I have a badly behaved ISR and no idea why. The interrupt is attached at the beginning of a function and is supposed to trigger when pin 3 goes from low to high. The pin is reading low when the function is entered because it can only be entered if this is the case.
However, the first time through, it runs the interrupt. If I leave the switch down so the pin is low, it will not run it again, but every time the interrupt runs, it runs a second time, and I don't know why.
Any help would be appreciated.
Relevant code:
void loop ()
{
currenttime = millis();
if (digitalRead(safety)==LOW) //safety is on Pin 3
{
if (digitalRead(LED)==HIGH)
{
//stuff
if (digitalRead(start)==LOW)
{
digitalWrite(LED,LOW);
robot();
}
}
}
void robot()
{
//set interrupt to trigger
attachInterrupt(1,safetyISR,RISING);
//does stuff
detachInterrupt(1);
//digitalWrite(reset,LOW);
}
void safetyISR()
{
detachInterrupt(1);
wdt_reset(); //reset board
wdt_enable(WDTO_60MS);
}
Why are you continually detaching and reattaching the interrupt handler?
Relevant code
I'm calling bulls**t on this. If you KNOW that this is the relevant code, then fix your problem. If you don't KNOW that this is the relevant code, post all of it.
The reason I keep attaching and detaching the ISR trigger is because I don't want it to run in loop() but I do want it to run in robot()
That makes little sense, you either need the ISR active all the time or you don't need an ISR at all and you can pole for the condition in the robot() function.
Anyway all the ISR seems to do is to detach an interrupt. (Well it did when I first wrote this comment) This is a bad thing to do inside an ISR.
My loop program blinks an LED, and during that point, I don't want the ISR to run and reset the board. When the robot is running, I want to reset it if the cover is removed, so that's why I detach the ISR.
How would you poll for the change?
AWOL,
I'm just using that right now to test the program. All the Serial.println commands will be removed in the final program; they're just they're for troubleshooting.

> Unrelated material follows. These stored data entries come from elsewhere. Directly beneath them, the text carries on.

(** * vue-sherpa: the overlay path generator and the tour sequencer

A shallow embedding of [useOverlay] (the SVG cut-out path generator) and
of [useTour] (the step sequencer), and the properties of both.

Numbers.  JavaScript numbers are IEEE doubles.  The model takes them as
exact rationals [Q], and [numToString], the template-literal conversion
[`${n}`], prints the exact decimal expansion.  Model and code agree on
the numbers that are doubles themselves (binary fractions: integers,
halves, quarters and so on) of magnitude between 1e-6 and 1e21 with at
most 15 significant decimal digits, as long as the sums and differences
that the code takes are such numbers again: there the double arithmetic
of the code ([+], [-], [* 2], [/ 2], [Math.max], [Math.min]) is exact and
the shortest digits that JavaScript prints are the exact expansion.  The
integer pixel coordinates, paddings and radii of the tests, and their
halves, are of this kind.  Elsewhere model and code differ: 50.4 is no
double, and the double sum [50.4 + 8] prints as [58.400000000000006]
where the model prints [58.4]; NaN and the infinities are no rationals.
Nothing below rests on two different numbers being printed differently.

Asynchrony.  [setStep] is an [async] function: it runs to its first
[await] within the call that started it and the rest runs when the awaited
promise has settled.  The model keeps the suspended calls, the pending
timeouts and the pending animation-frame callbacks in the state, and
resuming one of them is an operation of its own.  The lifecycle callbacks
are supplied by the user; calling one is recorded in a log, and a callback
is taken to return normally and not to call back into the tour.

Exceptions.  The one call of the sequencer that can throw by itself is the
lookup of a target: [document.querySelector] throws for a string that is
no valid selector.  Nothing in [useTour] catches it, so it ends the
[setStep] or the resize listener that made the lookup. *)

From Stdlib Require Import QArith Qminmax ZArith String Ascii List Bool Lia Lqa.
From Stdlib Require Import DecimalString DecimalN.
Import ListNotations.

Open Scope string_scope.
Open Scope Q_scope.

(* ===================================================================== *)
(** ** Numbers and their printing *)
(* ===================================================================== *)

Module Num.

(** [a < b] as a boolean, for the tests [r > 0] of the code. *)
Definition Qltb (a b : Q) : bool := negb (Qle_bool b a).

(** The character of one decimal digit. *)
Definition digitChar (d : Z) : ascii := ascii_of_nat (48 + Z.to_nat d).

(** The decimal digits of [n]. *)
Definition natDigits (n : Z) : string :=
  NilZero.string_of_uint (N.to_uint (Z.to_N n)).

(** The digits of the fraction [rem / den] ([0 <= rem < den]), by long
    division; it stops when the remainder is zero. *)
Fixpoint fracDigits (fuel : nat) (rem den : Z) : string :=
  match fuel with
  | O => EmptyString
  | S fuel' =>
      if (rem =? 0)%Z then EmptyString
      else String (digitChar (10 * rem / den))
                  (fracDigits fuel' ((10 * rem) mod den) den)
  end.

(** A reduced fraction with denominator [d = 2^a * 5^b] has at most
    [max a b <= log2 d] decimals, so as many digits as [d] has bits are
    enough for every number with a finite decimal expansion. *)
Definition digitBudget (d : positive) : nat := Pos.to_nat (Pos.size d).
(* ===== verification/_CoqProject ===== *)
-Q . S2P
Prelude.v
PyStr.v
PyInt.v
PyDict.v
Sql.v
Catalogue.v
Staging.v
Wire.v
Push.v
Json.v
PyTime.v
AuditLog.v
AuditStore.v
PosixPath.v
Walk.v
Feed.v
Supervisor.v
WinPath.v
Ingest.v
Rbac.v
Jobs.v
Signing.v
Envelope.v
JobQueue.v
Fs.v
Actor.v
Orchestrator.v
Coordinator.v
Leases.v
Dedup.v
Scan.v
Fullbit.v
Scanners.v
Runner.v
DedupStore.v
Rollup.v
Query.v
Charts.v
Visible.v
Finalize.v
Organize.v
Reconcile.v
Settings.v
SettingsStore.v
PreviewPull.v
Preview.v
PreviewRoute.v
Browse.v
Notify.v
Watch.v
Auth.v
AuthRoutes.v
AuthHistory.v
PyUrl.v
Bundle.v
WinBundle.v
Enroll.v
Deploy.v
DeployRoutes.v
DeployBrowse.v
RiskClass.v
PlanStore.v
Remediation.v
JobRoutes.v
ReadRoutes.v
OrganizeRoutes.v
Inference.v
ConciergeQueries.v
Concierge.v
Embedding.v
ScanRoutes.v
Adapters.v
TrueNas.v
AgentConf.v
Backends.v
Remote.v
SettingsRoutes.v
AgentRoutes.v
Suitability.v
Workers.v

They are likely to be the cause of trouble. It's like hunting for a gas leak with a flame and saying it's only for fault finding when there is no gas leak I will not have the flame.
Where could I put that in my code since I want it to be checking constantly during robot()?
Mike,
I tried taking that serial command out, and it still triggered when it wasn't supposed to. I also replace a possibly offending switch with a wire, so it's not a connection problem.